Stored data:
·····
(* ===== verification/VmStep.v ===== *)
(** * The PVM interpreter ([crates/pvm/src/vm.rs], instructions and execution)

    One definition per instruction or group of [step]'s arms, the external
    call and deployment machinery, and the execution loop.  A child VM runs
    through the argument [exec_child], which the fuelled loop ties to itself. *)

From stdpp Require Import base numbers list option gmap.
From Stdlib Require Import ZArith Lia.
From S2P Require Import Prelude Crypto Isa Cpu Memory Vm.

#[local] Open Scope Z_scope.
#[local] Open Scope pyde_scope.

(** How an arm of [step] ends: it falls through to the page-gas drain at the
    end, or returns. *)
Inductive Flow : Type :=
| Next
| Return (r : option ExecResult).

(** A memory operation whose failure the caller inspects. *)
Definition try_memory {A : Type} (f : MemM A) : M (Result A MemoryError) := fun v =>
  let (m', r) := f (memory v) in (set_memory m' v, Ok r).

(** [as u32] *)
Definition as_u32 (x : Z) : Z := wrap u32 x.

(** [(d.rs2_or_imm >> n) & 0xF] *)
Definition imm_reg (n : Z) (d : DecodedInstruction) : Z := Z.land (Z.shiftr (rs2_or_imm d) n) 0xF.
Definition imm_bit (n : Z) (d : DecodedInstruction) : bool :=
  Z.land (Z.shiftr (rs2_or_imm d) n) 1 =? 1.

(** ** Control flow *)

Definition jump_rel (d : DecodedInstruction) : M unit :=
  modify (fun v => set_pc (wrap u32 (pc v + of_signed u32 (sign_extend_18 (rs2_or_imm d)))) v).

Definition branch (test : Z -> Z -> bool) (d : DecodedInstruction) : M unit :=
  rs1_val <-- gp_read (rd d) ;;
  rs2_val <-- gp_read (rs1 d) ;;
  if test rs1_val rs2_val then jump_rel d else next_pc.

Definition exec_call (d : DecodedInstruction) : M unit :=
  v <-- get ;;
  if MAX_CALL_DEPTH <=? len (call_stack v) then trap StackOverflow
  else
    modify (fun v => set_call_stack (mkFrame (wrap u32 (pc v + 4)) (fp v) :: call_stack v) v) ;;;
    modify (fun v => set_fp (stack_pointer (memory v)) v) ;;;
    jump_rel d.

Definition exec_ret : M unit :=
  v <-- get ;;
  match call_stack v with
  | [] => trap StackUnderflow
  | frame :: rest =>
      modify (set_call_stack rest) ;;;
      modify (set_pc (return_addr frame)) ;;;
      modify (set_fp (frame_pointer frame))
  end.

Definition exec_revert (d : DecodedInstruction) : M Flow :=
  when (negb (rs1 d =? 0))
    (ptr <-- gp_read (rs1 d) ;;
     n <-- gp_read (imm_reg 0 d) ;;
     when (0 <? n)
       (r <-- try_memory (checked_read_slice (as_u32 ptr) n) ;;
        match r with
        | Ok data => modify (set_return_data data)
        | Err _ => ret tt
        end)) ;;;
  ret (Return (Some Reverted)).

(** ** 64-bit arithmetic, inlined in the interpreter *)

Definition exec_alu_inline (d : DecodedInstruction) : M unit :=
  a <-- gp_read (rs1 d) ;;
  b <-- gp_read (Z.land (rs2_or_imm d) 0xF) ;;
  let write r := gp_write (rd d) r ;;; next_pc in
  match opcode d with
  | Opcode.Add => r <-- lift_trap (ok_or (checked_add u64 a b) Overflow) ;; write r
  | Opcode.Sub => r <-- lift_trap (ok_or (checked_sub a b) Underflow) ;; write r
  | Opcode.Mul => r <-- lift_trap (ok_or (checked_mul u64 a b) Overflow) ;; write r
  | Opcode.Div => if b =? 0 then trap DivisionByZero else write (a / b)
  | Opcode.Mod => if b =? 0 then trap DivisionByZero else write (a mod b)
  | Opcode.Addi =>
      let imm := sign_extend_18 (rs2_or_imm d) in
      (* ((a as i64).wrapping_add(imm)) as u64 *)
      write (of_signed u64 (to_signed u64 a + imm))
  | Opcode.And => write (Z.land a b)
  | Opcode.Or => write (Z.lor a b)
  | Opcode.Xor => write (Z.lxor a b)
  | Opcode.Not => write (not64 a)
  | Opcode.Shl => write (if 64 <=? b then 0 else wrap u64 (Z.shiftl a b))
  | Opcode.Shr => write (if 64 <=? b then 0 else Z.shiftr a b)
  | Opcode.Sar =>
      let a := to_signed u64 a in
      write (if 64 <=? b then (if a <? 0 then max_of u64 else 0) else of_signed u64 (Z.shiftr a b))
  | Opcode.Lt => write (b2z (a <? b))
  | Opcode.Gt => write (b2z (b <? a))
  | Opcode.Eq => write (b2z (a =? b))
  | Opcode.Slt => write (b2z (to_signed u64 a <? to_signed u64 b))
  | Opcode.Sgt => write (b2z (to_signed u64 b <? to_signed u64 a))
  | _ => trap InvalidOpcode
  end.

Definition exec_wide_op (d : DecodedInstruction) : M unit :=
  with_cpu (exec_wide (encode (opcode d) (rd d) (rs1 d) (rs2_or_imm d))) ;;;
  next_pc.

(** ** Memory instructions *)

Definition exec_load (d : DecodedInstruction) : M unit :=
  base <-- gp_read (rs1 d) ;;
  addr <-- lift_trap (safe_addr base (decode_mem_offset (rs2_or_imm d))) ;;
  val <-- match decode_mem_width (rs2_or_imm d) with
          | W8 => with_memory (load8 addr)
          | W16 => with_memory (load16 addr)
          | W32 => with_memory (load32 addr)
          | W64 => with_memory (load64 addr)
          end ;;
  gp_write (rd d) val ;;;
  next_pc.

Definition exec_store (d : DecodedInstruction) : M unit :=
  base <-- gp_read (rs1 d) ;;
  addr <-- lift_trap (safe_addr base (decode_mem_offset (rs2_or_imm d))) ;;
  val <-- gp_read (rd d) ;;
  match decode_mem_width (rs2_or_imm d) with
  | W8 => with_memory (store8 addr (wrap u8 val))
  | W16 => with_memory (store16 addr (wrap u16 val))
  | W32 => with_memory (store32 addr (wrap u32 val))
  | W64 => with_memory (store64 addr val)
  end ;;;
  next_pc.

Definition exec_wload (d : DecodedInstruction) : M unit :=
  base <-- gp_read (rs1 d) ;;
  addr <-- lift_trap (safe_addr base (sign_extend_18 (rs2_or_imm d))) ;;
  bytes <-- with_memory (load256 addr) ;;
  wide_write (rd d) (le_decode bytes) ;;;
  next_pc.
·····
THE PROBLEM: Once a line of the records is found to contain "execution", copy it out.

YOUR RESPONSE:
(** * The PVM interpreter ([crates/pvm/src/vm.rs], instructions and execution)
    call and deployment machinery, and the execution loop.  A child VM runs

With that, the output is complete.